Working data START
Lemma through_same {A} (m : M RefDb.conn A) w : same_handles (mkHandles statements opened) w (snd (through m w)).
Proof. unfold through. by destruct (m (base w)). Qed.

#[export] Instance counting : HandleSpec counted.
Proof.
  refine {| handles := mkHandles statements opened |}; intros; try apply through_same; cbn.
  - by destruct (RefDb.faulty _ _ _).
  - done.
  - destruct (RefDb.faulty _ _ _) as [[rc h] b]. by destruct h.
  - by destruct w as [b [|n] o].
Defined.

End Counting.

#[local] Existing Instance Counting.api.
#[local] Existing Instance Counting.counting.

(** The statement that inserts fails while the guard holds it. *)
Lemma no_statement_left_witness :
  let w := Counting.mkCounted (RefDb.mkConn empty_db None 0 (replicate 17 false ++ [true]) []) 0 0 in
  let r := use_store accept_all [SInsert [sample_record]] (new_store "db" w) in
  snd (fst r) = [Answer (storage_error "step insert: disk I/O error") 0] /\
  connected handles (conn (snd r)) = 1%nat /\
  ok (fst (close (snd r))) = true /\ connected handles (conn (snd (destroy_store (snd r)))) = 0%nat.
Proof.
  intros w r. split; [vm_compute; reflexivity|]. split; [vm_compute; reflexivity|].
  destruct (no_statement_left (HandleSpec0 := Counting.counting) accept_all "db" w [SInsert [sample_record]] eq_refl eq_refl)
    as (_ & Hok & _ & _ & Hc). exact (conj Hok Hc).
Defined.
Working data END
Working data START
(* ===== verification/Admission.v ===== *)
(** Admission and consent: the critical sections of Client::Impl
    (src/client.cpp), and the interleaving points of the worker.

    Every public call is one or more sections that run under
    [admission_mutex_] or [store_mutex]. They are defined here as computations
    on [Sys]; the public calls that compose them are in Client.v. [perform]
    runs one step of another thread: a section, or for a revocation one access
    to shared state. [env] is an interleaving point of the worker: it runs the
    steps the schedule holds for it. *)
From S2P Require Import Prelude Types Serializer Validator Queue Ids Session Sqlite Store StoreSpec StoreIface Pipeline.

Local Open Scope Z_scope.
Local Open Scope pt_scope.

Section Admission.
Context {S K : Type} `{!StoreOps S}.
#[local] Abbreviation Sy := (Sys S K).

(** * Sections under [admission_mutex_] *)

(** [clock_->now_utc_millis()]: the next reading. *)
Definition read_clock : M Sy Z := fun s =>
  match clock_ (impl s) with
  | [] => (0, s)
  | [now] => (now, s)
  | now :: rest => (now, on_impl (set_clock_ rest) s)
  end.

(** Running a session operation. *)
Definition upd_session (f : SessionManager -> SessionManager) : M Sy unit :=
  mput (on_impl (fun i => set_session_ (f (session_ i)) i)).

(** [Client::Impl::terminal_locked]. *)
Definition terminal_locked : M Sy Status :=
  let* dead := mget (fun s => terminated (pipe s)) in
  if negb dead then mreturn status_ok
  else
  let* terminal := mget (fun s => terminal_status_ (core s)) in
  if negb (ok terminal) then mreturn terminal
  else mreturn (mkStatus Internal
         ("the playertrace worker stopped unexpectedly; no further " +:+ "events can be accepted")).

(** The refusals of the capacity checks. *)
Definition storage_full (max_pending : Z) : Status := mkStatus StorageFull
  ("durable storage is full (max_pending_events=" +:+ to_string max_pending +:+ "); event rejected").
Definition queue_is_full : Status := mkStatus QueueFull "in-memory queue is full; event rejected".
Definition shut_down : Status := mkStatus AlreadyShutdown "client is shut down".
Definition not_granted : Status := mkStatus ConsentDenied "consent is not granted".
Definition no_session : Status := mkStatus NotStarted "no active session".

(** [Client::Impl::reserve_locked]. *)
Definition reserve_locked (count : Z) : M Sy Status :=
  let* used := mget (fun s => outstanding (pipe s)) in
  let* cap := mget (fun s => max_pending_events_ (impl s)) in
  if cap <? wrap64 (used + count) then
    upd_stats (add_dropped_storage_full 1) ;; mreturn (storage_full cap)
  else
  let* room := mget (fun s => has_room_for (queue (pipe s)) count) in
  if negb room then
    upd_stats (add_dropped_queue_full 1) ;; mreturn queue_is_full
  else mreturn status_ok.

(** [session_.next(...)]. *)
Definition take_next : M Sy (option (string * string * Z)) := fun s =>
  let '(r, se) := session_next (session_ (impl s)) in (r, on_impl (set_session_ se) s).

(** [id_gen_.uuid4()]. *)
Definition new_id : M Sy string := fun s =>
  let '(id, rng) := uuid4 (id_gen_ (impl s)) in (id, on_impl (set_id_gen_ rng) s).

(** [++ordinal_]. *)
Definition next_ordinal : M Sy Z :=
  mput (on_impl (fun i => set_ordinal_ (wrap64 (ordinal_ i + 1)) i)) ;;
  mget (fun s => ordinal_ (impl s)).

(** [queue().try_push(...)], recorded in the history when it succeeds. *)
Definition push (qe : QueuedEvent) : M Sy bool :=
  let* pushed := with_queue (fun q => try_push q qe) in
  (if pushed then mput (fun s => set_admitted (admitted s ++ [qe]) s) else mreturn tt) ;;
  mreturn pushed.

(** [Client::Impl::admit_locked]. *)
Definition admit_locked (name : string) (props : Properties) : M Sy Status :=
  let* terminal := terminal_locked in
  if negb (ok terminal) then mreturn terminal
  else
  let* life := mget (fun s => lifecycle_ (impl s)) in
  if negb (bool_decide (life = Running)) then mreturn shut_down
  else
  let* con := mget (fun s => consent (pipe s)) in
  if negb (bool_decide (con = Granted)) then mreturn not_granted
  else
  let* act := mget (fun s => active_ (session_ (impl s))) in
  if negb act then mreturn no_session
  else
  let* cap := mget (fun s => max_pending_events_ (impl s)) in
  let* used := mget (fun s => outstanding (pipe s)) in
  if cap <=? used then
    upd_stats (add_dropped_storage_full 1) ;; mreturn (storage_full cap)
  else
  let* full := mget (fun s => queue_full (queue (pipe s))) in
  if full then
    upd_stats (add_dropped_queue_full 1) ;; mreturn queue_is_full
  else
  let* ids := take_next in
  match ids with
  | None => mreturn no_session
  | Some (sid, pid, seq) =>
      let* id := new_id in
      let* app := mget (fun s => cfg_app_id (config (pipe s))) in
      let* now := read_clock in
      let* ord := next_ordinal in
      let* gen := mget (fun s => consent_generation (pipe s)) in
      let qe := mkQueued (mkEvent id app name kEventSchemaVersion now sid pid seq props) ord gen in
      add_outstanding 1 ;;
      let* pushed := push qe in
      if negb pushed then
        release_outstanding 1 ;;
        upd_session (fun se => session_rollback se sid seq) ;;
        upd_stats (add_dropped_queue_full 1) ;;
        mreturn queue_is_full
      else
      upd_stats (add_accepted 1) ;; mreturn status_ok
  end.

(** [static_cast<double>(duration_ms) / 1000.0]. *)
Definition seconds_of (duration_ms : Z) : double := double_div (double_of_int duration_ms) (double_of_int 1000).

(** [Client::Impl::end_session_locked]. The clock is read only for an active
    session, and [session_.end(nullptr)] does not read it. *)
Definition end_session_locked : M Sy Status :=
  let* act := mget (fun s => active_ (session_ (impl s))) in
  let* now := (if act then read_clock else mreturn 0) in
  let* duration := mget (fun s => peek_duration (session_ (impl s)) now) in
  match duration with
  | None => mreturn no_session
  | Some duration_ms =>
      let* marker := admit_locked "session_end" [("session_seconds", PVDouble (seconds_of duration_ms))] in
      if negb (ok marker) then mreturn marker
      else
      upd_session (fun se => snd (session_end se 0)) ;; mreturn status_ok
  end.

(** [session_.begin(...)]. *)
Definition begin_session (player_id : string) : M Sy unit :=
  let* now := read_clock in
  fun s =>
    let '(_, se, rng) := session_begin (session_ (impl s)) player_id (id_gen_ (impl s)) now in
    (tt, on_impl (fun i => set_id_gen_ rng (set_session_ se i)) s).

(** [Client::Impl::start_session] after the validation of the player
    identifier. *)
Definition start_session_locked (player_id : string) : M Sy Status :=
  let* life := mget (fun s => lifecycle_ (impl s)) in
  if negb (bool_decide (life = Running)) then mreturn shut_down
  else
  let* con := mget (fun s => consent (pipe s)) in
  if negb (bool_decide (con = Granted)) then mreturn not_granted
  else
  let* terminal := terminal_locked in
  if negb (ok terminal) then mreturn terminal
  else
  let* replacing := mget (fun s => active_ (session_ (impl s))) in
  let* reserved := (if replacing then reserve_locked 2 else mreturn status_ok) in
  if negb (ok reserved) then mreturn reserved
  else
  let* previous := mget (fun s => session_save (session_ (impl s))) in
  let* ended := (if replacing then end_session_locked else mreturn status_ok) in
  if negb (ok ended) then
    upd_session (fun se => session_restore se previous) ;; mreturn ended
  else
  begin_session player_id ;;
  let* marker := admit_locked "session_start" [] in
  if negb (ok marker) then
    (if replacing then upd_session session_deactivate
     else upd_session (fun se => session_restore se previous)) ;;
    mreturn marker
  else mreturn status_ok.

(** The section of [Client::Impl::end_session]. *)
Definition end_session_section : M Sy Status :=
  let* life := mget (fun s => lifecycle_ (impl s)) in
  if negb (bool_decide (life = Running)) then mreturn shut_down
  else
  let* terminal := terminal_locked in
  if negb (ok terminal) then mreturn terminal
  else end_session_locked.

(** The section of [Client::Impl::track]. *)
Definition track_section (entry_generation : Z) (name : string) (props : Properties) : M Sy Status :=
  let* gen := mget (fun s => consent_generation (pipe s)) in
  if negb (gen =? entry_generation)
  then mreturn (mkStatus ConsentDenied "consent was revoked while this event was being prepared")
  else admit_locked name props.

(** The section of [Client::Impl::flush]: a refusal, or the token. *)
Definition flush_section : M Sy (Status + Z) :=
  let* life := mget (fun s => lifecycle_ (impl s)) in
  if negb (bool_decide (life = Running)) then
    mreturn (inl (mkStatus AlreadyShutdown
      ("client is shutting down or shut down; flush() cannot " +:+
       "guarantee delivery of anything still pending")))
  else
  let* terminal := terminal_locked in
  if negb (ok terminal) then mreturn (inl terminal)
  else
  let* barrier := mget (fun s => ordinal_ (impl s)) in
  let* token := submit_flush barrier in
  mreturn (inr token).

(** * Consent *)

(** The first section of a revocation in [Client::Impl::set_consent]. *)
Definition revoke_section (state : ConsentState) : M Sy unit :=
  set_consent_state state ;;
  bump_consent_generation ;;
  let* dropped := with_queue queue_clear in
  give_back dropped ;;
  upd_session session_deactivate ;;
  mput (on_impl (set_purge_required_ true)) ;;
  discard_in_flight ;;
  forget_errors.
Working data END
◆ **What to do**:
The lines to extract from the data above begin with the line containing "let* room := mget" and end with the line containing "let '(r, se)". Extract them exactly, including both.

◆ **Solution for this task**:
  let* room := mget (fun s => has_room_for (queue (pipe s)) count) in
  if negb room then
    upd_stats (add_dropped_queue_full 1) ;; mreturn queue_is_full
  else mreturn status_ok.

(** [session_.next(...)]. *)
Definition take_next : M Sy (option (string * string * Z)) := fun s =>
  let '(r, se) := session_next (session_ (impl s)) in (r, on_impl (set_session_ se) s).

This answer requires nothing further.